Sildenafil is metabolized mainly in the liver under the influence of the cytochrome isoenzyme CYP3A4 (main route) and the cytochrome isoenzyme CYP2C9 (additional route). The main circulating active metabolite, resulting from N-demethylation of sildenafil, undergoes further metabolism. The selectivity of this metabolite for PDE is comparable to that of sildenafil, and its activity against PDE5 in vitro is about 50% of the activity of sildenafil. The concentration of the metabolite in the blood plasma of healthy volunteers was about 40% of the concentration of sildenafil. The N-demethyl metabolite undergoes further metabolism; its half-life (T1/2) is about 4 hours.

Removal

The total clearance of sildenafil is 41 l/hour, and the final T1/2 is 3-5 hours. After oral administration, sildenafil is excreted in the form of metabolites, mainly by the intestines (about 80% of the dose) and to a lesser extent by the kidneys (about 13% of the dose).

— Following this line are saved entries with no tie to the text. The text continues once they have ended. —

(** * Gemini chat application: chat endpoint and chat page

    A shallow embedding of [app/api/chat/route.ts] (the [POST] handler with
  its three tools) and of the chat page component (the cooldown state, the
  [useEffect] timer and [onSubmit]), with the properties of the design
  specification stated over them.

  Conventions.
  - A JavaScript string is a [string]: a sequence of code units below 256.
    Every needle the program searches for is plain ASCII.
  - A thrown value is a [thrown]: [null], [undefined], an error object
    ([JsError.t], whose [message] and [status] properties may be absent, as
    the optional chaining of the source allows), or an object whose
    [message] is some other value. An error object is read as a thrown
    value where one is expected ([ErrorObject] is a coercion).
  - A computation that may throw is a [completion]; a computation that also
    logs or calls the provider is an [Eff], a trace of effects with a
    completion. *)

From Stdlib Require Import Bool Ascii String List ZArith QArith Qround Lia Lqa ZifyNat.
Import ListNotations.

Local Open Scope string_scope.
Local Open Scope Z_scope.

(* ================================================================== *)
(** * JavaScript strings *)
(* ================================================================== *)

Module JsString.

(** [p] is found at position 0 of [s]. *)
Fixpoint starts_with (p s : string) : bool :=
  match p with
  | EmptyString => true
  | String a p' =>
      match s with
      | EmptyString => false
      | String b s' => Ascii.eqb a b && starts_with p' s'
      end
  end.

(** [s.includes(needle)]: [needle] occurs in [s] at some position. *)
Fixpoint includes (needle s : string) : bool :=
  starts_with needle s
  || match s with
     | EmptyString => false
     | String _ s' => includes needle s'
     end.

(** Code units that [String.prototype.trim] removes (below 256): TAB, LF,
    VT, FF, CR, SPACE and NBSP. *)
Definition is_white_space (c : ascii) : bool :=
  let n := nat_of_ascii c in
  (Nat.leb 9 n && Nat.leb n 13) || Nat.eqb n 32 || Nat.eqb n 160.

Fixpoint trim_start (s : string) : string :=
  match s with
  | EmptyString => EmptyString
  | String c s' => if is_white_space c then trim_start s' else s
  end.

(** Drops the white space at the end of [s]. *)
Fixpoint trim_end (s : string) : string :=
  match s with
  | EmptyString => EmptyString
  | String c s' =>
      match trim_end s' with
      | EmptyString => if is_white_space c then EmptyString else String c EmptyString
      | t => String c t
      end
  end.

(** [s.trim()]. *)
Definition trim (s : string) : string := trim_end (trim_start s).

(** Truthiness of a string: the empty string is falsy. *)
Definition truthy (s : string) : bool :=
  match s with EmptyString => false | String _ _ => true end.

(** Every code unit of [s] is white space. *)
Fixpoint all_white_space (s : string) : bool :=
  match s with
  | EmptyString => true
  | String c s' => is_white_space c && all_white_space s'
  end.

End JsString.

(* ================================================================== *)
(** * Completions and effects *)
(* ================================================================== *)

Module JsError.
(** The properties of a thrown error object that the handler reads. *)
Record t : Type := mk { message : option string; status : option Z }.
End JsError.

(** What a [throw] can carry, told apart as the handler's [catch] block
    tells them apart. [null] and [undefined] have no properties to read. An
    error object has a [message] that is absent ([undefined]) or a string; a
    thrown primitive (a string, a number) is read like an error object with
    neither [message] nor [status]. [OddMessage] is an object whose
    [message] is neither [undefined], [null] nor a string and has no
    [includes] method (a number, a boolean, a plain object). A [message]
    that is [null], that is an array, or that carries an [includes] method
    of its own, has no term. *)
Inductive thrown : Type :=
| ThrownNull
| ThrownUndefined
| ErrorObject (e : JsError.t)
| OddMessage.

Coercion ErrorObject : JsError.t >-> thrown.

Inductive completion (A : Type) : Type :=
| Normal (a : A)
| Throw (e : thrown).
Arguments Normal {A} a.
Arguments Throw {A} e.

(** [try { c } catch (error) { handler error }] on completions. *)
Definition try_catch_c {A} (c : completion A) (handler : thrown -> completion A)
  : completion A :=
  match c with
  | Normal a => Normal a
  | Throw e => handler e
  end.


(* ================================================================== *)
(** * The chat endpoint: [app/api/chat/route.ts] *)
(* ================================================================== *)

Module Endpoint.

(** One entry of the conversation sent by the page. *)
Record Message : Type := { role : string; content : string }.

(** What [await req.json()] resolves to: [null], or a value whose [messages]
    property may be absent. *)
Inductive RequestBody : Type :=
| BodyNull
| BodyValue (messages : option (list Message)).

(** The object handed to [JSON.stringify] on a failure; a property that is
    [undefined] is left out of the text. *)
Record ErrorBody : Type :=
  { error : string; type : option string; details : option string }.

(** The chunks of a streamed answer. *)
Definition StreamResult : Type := list string.

Inductive Body : Type :=
| Json (b : ErrorBody)
| Streamed (s : StreamResult).

Record Response : Type :=
  { status : Z; headers : list (string * string); body : Body }.
(** [s.rstrip(c)] for a one-character [c] *)
Fixpoint rstrip (c : ascii) (s : string) : string :=
  match s with
  | EmptyString => EmptyString
  | String a s' =>
      match rstrip c s' with
      | EmptyString => if Ascii.eqb a c then EmptyString else String a EmptyString
      | t => String a t
      end
  end.

(** [x in l] for a list of strings *)
Definition mem (x : string) (l : list string) : bool :=
  existsb (String.eqb x) l.

(** [all(c in chars for c in s)] *)
Fixpoint all_in (chars : string) (s : string) : bool :=
  match s with
  | EmptyString => true
  | String a s' => contains a chars && all_in chars s'
  end.

End Py.

(* ===================================================================== *)
(** ** The filter's collaborators *)
(* ===================================================================== *)

(** The functions the module imports ([urlparse], [urlpath],
    [webassets.utils], [base], [os.path]).  None of them is defined in
    the module, so the filter is stated over any implementation; the
    concrete models further down are the instance the examples run on.
    [urlparse.urljoin] can raise on malformed URL syntax.
    [super_init] is the base class constructor, which [__init__] calls
    without arguments. *)
Class Imports : Type := {
  urlparse_urljoin : string -> string -> result string;
  urlpath_pathjoin : string -> string -> string;
  urlpath_relpath : string -> string -> string;
  urlpath_relpathto : string -> string -> string -> string;
  addsep : string -> string;
  path2url : string -> string;
  os_path_normpath : string -> string;
  os_path_join : string -> string -> string;
  common_path_prefix : list string -> string;
  super_init : result unit
}.

(** An [ExternalAssets] object: the versioned-asset lookup. *)
Record ExternalAssets : Type := {
  versioned_folder : string -> result string
}.

(** The environment the filter is attached to ([self.env]). *)
Record Environment : Type := {
  directory : string;
  url : option string;                         (* [None] or a [str] *)
  absurl : string -> string;
  env_getitem : string -> result ExternalAssets (* [env.__getitem__] *)
}.

(** The [replace] constructor argument: [False] (the default), [None],
    or a mapping, given by its items in iteration order. *)
Inductive ReplaceArg : Type :=
| ReplaceFalse
| ReplaceNone
| ReplaceMapping (items : list (string * string)).

(** The [external] constructor argument: [False], [None], or the name
    under which an [ExternalAssets] object is registered. *)
Inductive ExternalArg : Type :=
| ExternalFalse
| ExternalNone
| ExternalName (name : string).

(** [x not in (False, None)] *)
Definition replace_not_in_False_None (r : ReplaceArg) : bool :=
  match r with
  | ReplaceFalse | ReplaceNone => false
  | ReplaceMapping _ => true
  end.

Definition external_not_in_False_None (x : ExternalArg) : bool :=
  match x with
  | ExternalFalse | ExternalNone => false
  | ExternalName _ => true
  end.

(** [x is not False] *)
Definition replace_is_not_False (r : ReplaceArg) : bool :=
  match r with
  | ReplaceFalse => false
  | ReplaceNone | ReplaceMapping _ => true
  end.

Definition external_is_not_False (x : ExternalArg) : bool :=
  match x with
  | ExternalFalse => false
  | ExternalNone | ExternalName _ => true
  end.

(** [OrderedDict]: items in first-insertion order; assigning to a key
    that is present replaces its value in place. *)
Definition OrderedDict : Type := list (string * string).

Fixpoint od_setitem (d : OrderedDict) (k v : string) : OrderedDict :=
  match d with
  | [] => [(k, v)]
  | (k', v') :: d' =>
      if String.eqb k' k then (k, v) :: d'
      else (k', v') :: od_setitem d' k v
  end.

(** The instance.  [source_*] and [output_*] are the Source and Output
    contexts the base class binds before it calls [replace_url]. *)
Record CSSRewriteFilter : Type := {
  replace : ReplaceArg;
  external : ExternalArg;
  env : Environment;
  replace_dict : option OrderedDict;
  external_assets : option ExternalAssets;
  source_path : string;
  source_url : string;
  output_path : string;
  output_url : string
}.

(** The instance as the constructor leaves it: [replace] and
    [external] are its only attributes of this class. *)
Record Constructed : Type := {
  c_replace : ReplaceArg;
  c_external : ExternalArg
}.

(** The contexts and environment an instance is used with. *)
Record Binding : Type := {
  b_env : Environment;
  b_source_path : string;
  b_source_url : string;
  b_output_path : string;
  b_output_url : string
}.

Definition set_replace_dict (self : CSSRewriteFilter) (d : OrderedDict)
  : CSSRewriteFilter :=
  {| replace := replace self; external := external self; env := env self;
     replace_dict := Some d; external_assets := external_assets self;
     source_path := source_path self; source_url := source_url self;
     output_path := output_path self; output_url := output_url self |}.

Definition set_external_assets (self : CSSRewriteFilter) (a : ExternalAssets)
  : CSSRewriteFilter :=
  {| replace := replace self; external := external self; env := env self;
     replace_dict := replace_dict self; external_assets := Some a;
     source_path := source_path self; source_url := source_url self;
     output_path := output_path self; output_url := output_url self |}.

(* ===================================================================== *)
(** ** CSSRewriteFilter *)
(* ===================================================================== *)

Section Filter.
Context {I : Imports}.

(** [__init__(self, replace=False, external=False)]: the base
    constructor runs first and without arguments, then the two
    arguments are stored. *)
Definition __init__ (replace : ReplaceArg) (external : ExternalArg)
  : result Constructed :=
  _ <- super_init ;;
  ok {| c_replace := replace; c_external := external |}.

(** [unique(self)] *)
Definition unique (self : CSSRewriteFilter) : ReplaceArg := replace self.

(** The body of the [for repldir, sub in self.replace.items()] loop. *)
Definition input_rule (root : string) (d : OrderedDict) (rule : string * string)
  : OrderedDict :=
  let '(repldir, sub) := rule in
  let repldir := addsep (os_path_normpath (os_path_join root repldir)) in
  let replurl :=
    path2url (Py.drop (String.length (common_path_prefix [root; repldir])) repldir) in
  od_setitem d replurl sub.
(** * Camera: pose, intrinsics, path resolution and depth unprojection

    A shallow embedding of [photogrammetry_importer/types/camera.py].

    Numbers.  The Python code computes with IEEE doubles (numpy float64
    arrays and Python floats).  The embedding reads every such number as a
    real number of the Standard Library: rounding is not modelled, and the
    statements below are about exact arithmetic.  Where the Python code can
    produce an IEEE infinity or NaN (a numpy division by zero), the embedding
    returns the outcome [Unmodelled] instead of inventing a real number.

    Effects.  Setters run in a small state-and-exception monad over the
    [Camera] record, so that the state reached by a failing call is
    visible; getters only read the state and return a [result]. *)

From Stdlib Require Import Reals Lra Lia ZArith List String Ascii Bool Arith.
From Stdlib Require Import Psatz RNsatz.
Import ListNotations.

Local Open Scope R_scope.

(** ** Comparisons on floats, as booleans *)

Definition Rltb (x y : R) : bool := if Rlt_dec x y then true else false.
Definition Rleb (x y : R) : bool := if Rle_dec x y then true else false.

(** [numpy.isclose(a, b)] with its default tolerances
    [rtol = 1e-05] and [atol = 1e-08]:
    [absolute(a - b) <= atol + rtol * absolute(b)]. *)
Definition np_rtol : R := 1 / 100000.
Definition np_atol : R := 1 / 100000000.
Definition np_isclose (a b : R) : bool :=
  Rleb (Rabs (a - b)) (np_atol + np_rtol * Rabs b).

(** ** Vectors, matrices, quaternions *)

Record vec3 := Vec3 { v0 : R; v1 : R; v2 : R }.
Record vec4 := Vec4 { h0 : R; h1 : R; h2 : R; h3 : R }.

(** A 3x3 array; field [mij] is the entry [m[i][j]]. *)
Record mat3 := Mat3 {
  m00 : R; m01 : R; m02 : R;
  m10 : R; m11 : R; m12 : R;
  m20 : R; m21 : R; m22 : R }.

(** A 4x4 array given by its rows. *)
Record mat4 := Mat4 { row0 : vec4; row1 : vec4; row2 : vec4; row3 : vec4 }.

(** A quaternion [q], with [qw = q[0]], [qx = q[1]], [qy = q[2]],
    [qz = q[3]]. *)
Record quat := Quat { qw : R; qx : R; qy : R; qz : R }.

Definition vec3_zero : vec3 := Vec3 0 0 0.
Definition mat3_zeros : mat3 := Mat3 0 0 0 0 0 0 0 0 0.
Definition mat3_identity : mat3 := Mat3 1 0 0 0 1 0 0 0 1.

Definition vec3_neg (v : vec3) : vec3 := Vec3 (- v0 v) (- v1 v) (- v2 v).

Definition vec3_scale (d : R) (v : vec3) : vec3 :=
  Vec3 (v0 v * d) (v1 v * d) (v2 v * d).

(** [m.transpose()] *)
Definition transpose (m : mat3) : mat3 :=
  Mat3 (m00 m) (m10 m) (m20 m)
       (m01 m) (m11 m) (m21 m)
       (m02 m) (m12 m) (m22 m).

(** [np.dot(m, v)] for a 3x3 array and a 3-vector *)
Definition np_dot (m : mat3) (v : vec3) : vec3 :=
  Vec3 (m00 m * v0 v + m01 m * v1 v + m02 m * v2 v)
       (m10 m * v0 v + m11 m * v1 v + m12 m * v2 v)
       (m20 m * v0 v + m21 m * v1 v + m22 m * v2 v).

(** [np.dot(a, b)] for two 3x3 arrays *)
Definition mat3_mul (a b : mat3) : mat3 :=
  Mat3 (m00 a * m00 b + m01 a * m10 b + m02 a * m20 b)
       (m00 a * m01 b + m01 a * m11 b + m02 a * m21 b)
       (m00 a * m02 b + m01 a * m12 b + m02 a * m22 b)
       (m10 a * m00 b + m11 a * m10 b + m12 a * m20 b)
       (m10 a * m01 b + m11 a * m11 b + m12 a * m21 b)
       (m10 a * m02 b + m11 a * m12 b + m12 a * m22 b)
       (m20 a * m00 b + m21 a * m10 b + m22 a * m20 b)
       (m20 a * m01 b + m21 a * m11 b + m22 a * m21 b)
       (m20 a * m02 b + m21 a * m12 b + m22 a * m22 b).

(** [np.linalg.det] of a 3x3 array, read as the exact determinant. *)
Definition np_linalg_det (m : mat3) : R :=
  m00 m * (m11 m * m22 m - m12 m * m21 m)
  - m01 m * (m10 m * m22 m - m12 m * m20 m)
  + m02 m * (m10 m * m21 m - m11 m * m20 m).

Definition trace (m : mat3) : R := m00 m + m11 m + m22 m.

(** [M.dot(v)] for a 4x4 array and a homogeneous 4-vector *)
Definition vec4_dot (r v : vec4) : R :=
  h0 r * h0 v + h1 r * h1 v + h2 r * h2 v + h3 r * h3 v.
Definition mat4_dot (m : mat4) (v : vec4) : vec4 :=
  Vec4 (vec4_dot (row0 m) v) (vec4_dot (row1 m) v)
       (vec4_dot (row2 m) v) (vec4_dot (row3 m) v).

(** A row of [np.delete(a, 3, 1)]: the homogeneous entry is dropped. *)
Definition drop_hom (v : vec4) : vec3 := Vec3 (h0 v) (h1 v) (h2 v).

(** ** Rotation matrices and quaternions (static methods) *)

(** [is_rotation_mat_valid]: only the determinant is tested. *)
Definition is_rotation_mat_valid (some_mat : mat3) : bool :=
  let det := np_linalg_det some_mat in
  np_isclose det 1 || np_isclose det (-1).

Definition quaternion_to_rotation_matrix (q : quat) : mat3 :=
  let qq := sqrt (qw q * qw q + qx q * qx q + qy q * qy q + qz q * qz q) in
  let '(w, x, y, z) :=
    if Rltb 0 qq
    then (qw q / qq, qx q / qq, qy q / qq, qz q / qq)
    else (1, 0, 0, 0) in
  Mat3 (w * w + x * x - z * z - y * y)
       (2 * x * y - 2 * z * w)
       (2 * y * w + 2 * z * x)
       (2 * x * y + 2 * w * z)
       (y * y + w * w - z * z - x * x)
       (2 * z * y - 2 * x * w)
       (2 * x * z - 2 * y * w)
       (2 * y * z + 2 * w * x)
       (z * z + w * w - y * y - x * x).

(** The threshold [0.000000001] of [rotation_matrix_to_quaternion]. *)
Definition trace_eps : R := 1 / 1000000000.

Definition rotation_matrix_to_quaternion (m : mat3) : quat :=
  let t := 1 + m00 m + m11 m + m22 m in
  if Rltb trace_eps t then
    let w := sqrt t / 2 in
    Quat w
         ((m21 m - m12 m) / (4 * w))
         ((m02 m - m20 m) / (4 * w))
         ((m10 m - m01 m) / (4 * w))
  else if Rltb (m11 m) (m00 m) && Rltb (m22 m) (m00 m) then
    let s := 2 * sqrt (1 + m00 m - m11 m - m22 m) in
    Quat ((m12 m - m21 m) / s)
         (0.25 * s)
         ((m01 m + m10 m) / s)
         ((m02 m + m20 m) / s)
  else if Rltb (m22 m) (m11 m) then
    let s := 2 * sqrt (1 + m11 m - m00 m - m22 m) in
    Quat ((m02 m - m20 m) / s)
         ((m01 m + m10 m) / s)
         (0.25 * s)
         ((m12 m + m21 m) / s)
  else
    let s := 2 * sqrt (1 + m22 m - m00 m - m11 m) in
    Quat ((m01 m - m10 m) / s)
         ((m02 m + m20 m) / s)
         ((m12 m + m21 m) / s)
         (0.25 * s).

(** ** Outcomes of a call *)

(** The Python exceptions the class can raise. *)
Inductive exn := AssertionError | AttributeError | TypeError.

(** [Unmodelled]: the call evaluates a numpy division by zero.  Python
    raises nothing there (numpy yields inf or nan and goes on); the
    real-number reading says nothing about the value returned. *)
Inductive result (A : Type) :=
| Ok (a : A)
| Raise (e : exn)
| Unmodelled.
Arguments Ok {A} a.
Arguments Raise {A} e.
Arguments Unmodelled {A}.

Definition rbind {A B} (r : result A) (k : A -> result B) : result B :=
  match r with
  | Ok a => k a
  | Raise e => Raise e
  | Unmodelled => Unmodelled
  end.

(** [assert b] *)
Definition rassert (b : bool) : result unit :=
  if b then Ok tt else Raise AssertionError.

Declare Scope result_scope.
Delimit Scope result_scope with result.
Notation "x <- c1 ;; c2" := (rbind c1 (fun x => c2))
  (at level 61, c1 at next level, right associativity) : result_scope.
Notation "c1 ;; c2" := (rbind c1 (fun _ => c2))
  (at level 61, right associativity) : result_scope.

(** ** Data held by a camera *)

(** A two-dimensional float array as returned by the depth-map decoder:
    its shape and its entries, [nd_at a y x] being [a[y][x]]. *)
Record ndarray2 := NdArray2 {
  nd_height : nat;
  nd_width : nat;
  nd_at : nat -> nat -> R }.

(** An instance attribute that [__init__] does not create. *)
Inductive attribute (A : Type) :=
| Absent
| Attr (a : A).
Arguments Absent {A}.
Arguments Attr {A} a.

Definition IMAGE_FP_TYPE_NAME : string := "NAME".
Definition IMAGE_FP_TYPE_RELATIVE : string := "RELATIVE".
Definition IMAGE_FP_TYPE_ABSOLUTE : string := "ABSOLUTE".
Definition DEPTH_MAP_WRT_UNIT_VECTORS : string := "DEPTH_MAP_WRT_UNIT_VECTORS".
Definition DEPTH_MAP_WRT_CANONICAL_VECTORS : string :=
  "DEPTH_MAP_WRT_CANONICAL_VECTORS".

Record Camera := mkCamera {
  _center : vec3;
  _translation_vec : vec3;
  normal : vec3;
  color : Z * Z * Z;
  _quaternion : quat;
  _rotation_mat : mat3;
  _calibration_mat : mat3;
  _radial_distortion : attribute (option R);
  image_fp_type : option string;
  image_dp : option string;
  _relative_fp : option string;
  _absolute_fp : option string;
  _undistorted_relative_fp : option string;
  _undistorted_absolute_fp : option string;
  width : option Z;
  height : option Z;
  panoramic_type : option string;
  depth_map_fp : option string;
  depth_map_callback : option (string -> ndarray2);
  depth_map_semantic : option string;
  cam_id : option Z }.

Definition with_center (x : vec3) (cam : Camera) : Camera :=
  mkCamera x (_translation_vec cam) (normal cam) (color cam) (_quaternion cam)
    (_rotation_mat cam) (_calibration_mat cam) (_radial_distortion cam)
    (image_fp_type cam) (image_dp cam) (_relative_fp cam)
    (_absolute_fp cam) (_undistorted_relative_fp cam)
    (_undistorted_absolute_fp cam) (width cam) (height cam)
    (panoramic_type cam) (depth_map_fp cam) (depth_map_callback cam)
    (depth_map_semantic cam) (cam_id cam).

Definition with_translation_vec (x : vec3) (cam : Camera) : Camera :=
  mkCamera (_center cam) x (normal cam) (color cam) (_quaternion cam)
    (_rotation_mat cam) (_calibration_mat cam) (_radial_distortion cam)
    (image_fp_type cam) (image_dp cam) (_relative_fp cam)
    (_absolute_fp cam) (_undistorted_relative_fp cam)
    (_undistorted_absolute_fp cam) (width cam) (height cam)
    (panoramic_type cam) (depth_map_fp cam) (depth_map_callback cam)
    (depth_map_semantic cam) (cam_id cam).

Definition with_quaternion (x : quat) (cam : Camera) : Camera :=
  mkCamera (_center cam) (_translation_vec cam) (normal cam) (color cam) x
    (_rotation_mat cam) (_calibration_mat cam) (_radial_distortion cam)
    (image_fp_type cam) (image_dp cam) (_relative_fp cam)
    (_absolute_fp cam) (_undistorted_relative_fp cam)
    (_undistorted_absolute_fp cam) (width cam) (height cam)
    (panoramic_type cam) (depth_map_fp cam) (depth_map_callback cam)
    (depth_map_semantic cam) (cam_id cam).

Definition with_rotation_mat (x : mat3) (cam : Camera) : Camera :=
  mkCamera (_center cam) (_translation_vec cam) (normal cam) (color cam)
    (_quaternion cam) x (_calibration_mat cam) (_radial_distortion cam)
    (image_fp_type cam) (image_dp cam) (_relative_fp cam)
    (_absolute_fp cam) (_undistorted_relative_fp cam)
    (_undistorted_absolute_fp cam) (width cam) (height cam)
    (panoramic_type cam) (depth_map_fp cam) (depth_map_callback cam)
    (depth_map_semantic cam) (cam_id cam).

Definition with_calibration_mat (x : mat3) (cam : Camera) : Camera :=
  mkCamera (_center cam) (_translation_vec cam) (normal cam) (color cam)
    (_quaternion cam) (_rotation_mat cam) x (_radial_distortion cam)
    (image_fp_type cam) (image_dp cam) (_relative_fp cam)
    (_absolute_fp cam) (_undistorted_relative_fp cam)
    (_undistorted_absolute_fp cam) (width cam) (height cam)
    (panoramic_type cam) (depth_map_fp cam) (depth_map_callback cam)
    (depth_map_semantic cam) (cam_id cam).

Definition with_radial_distortion (x : attribute (option R)) (cam : Camera) : Camera :=
  mkCamera (_center cam) (_translation_vec cam) (normal cam) (color cam)
    (_quaternion cam) (_rotation_mat cam) (_calibration_mat cam) x
    (image_fp_type cam) (image_dp cam) (_relative_fp cam)
    (_absolute_fp cam) (_undistorted_relative_fp cam)
    (_undistorted_absolute_fp cam) (width cam) (height cam)
    (panoramic_type cam) (depth_map_fp cam) (depth_map_callback cam)
    (depth_map_semantic cam) (cam_id cam).

Definition with_image_fp_type (x : option string) (cam : Camera) : Camera :=
  mkCamera (_center cam) (_translation_vec cam) (normal cam) (color cam)
    (_quaternion cam) (_rotation_mat cam) (_calibration_mat cam)
    (_radial_distortion cam) x (image_dp cam) (_relative_fp cam)
    (_absolute_fp cam) (_undistorted_relative_fp cam)
    (_undistorted_absolute_fp cam) (width cam) (height cam)
    (panoramic_type cam) (depth_map_fp cam) (depth_map_callback cam)
    (depth_map_semantic cam) (cam_id cam).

Pharmacokinetics in special groups of patients

Elderly patients

In healthy elderly patients (over 65 years of age), the clearance of sildenafil is reduced, and the concentration of free sildenafil in the blood plasma is approximately 40% higher than in young patients (18-45 years of age). Age does not have a clinically significant effect on the incidence of side effects.

Patients with impaired renal function

With mild (creatinine clearance (CL) 50-80 ml/min) and moderate (CL 30-49 ml/min) degrees of renal failure, the pharmacokinetics of sildenafil after a single oral dose of 50 mg does not change. In severe renal failure (CR

Patients with liver dysfunction

In patients with liver cirrhosis (stages A and B according to the Child-Pugh classification), the clearance of sildenafil is reduced, which leads to an increase in AUC (84%) and Cmax (47%) compared with those with normal liver function in patients of the same age groups. The pharmacokinetics of sildenafil in patients with severe liver dysfunction (Child-Pugh stage C) has not been studied.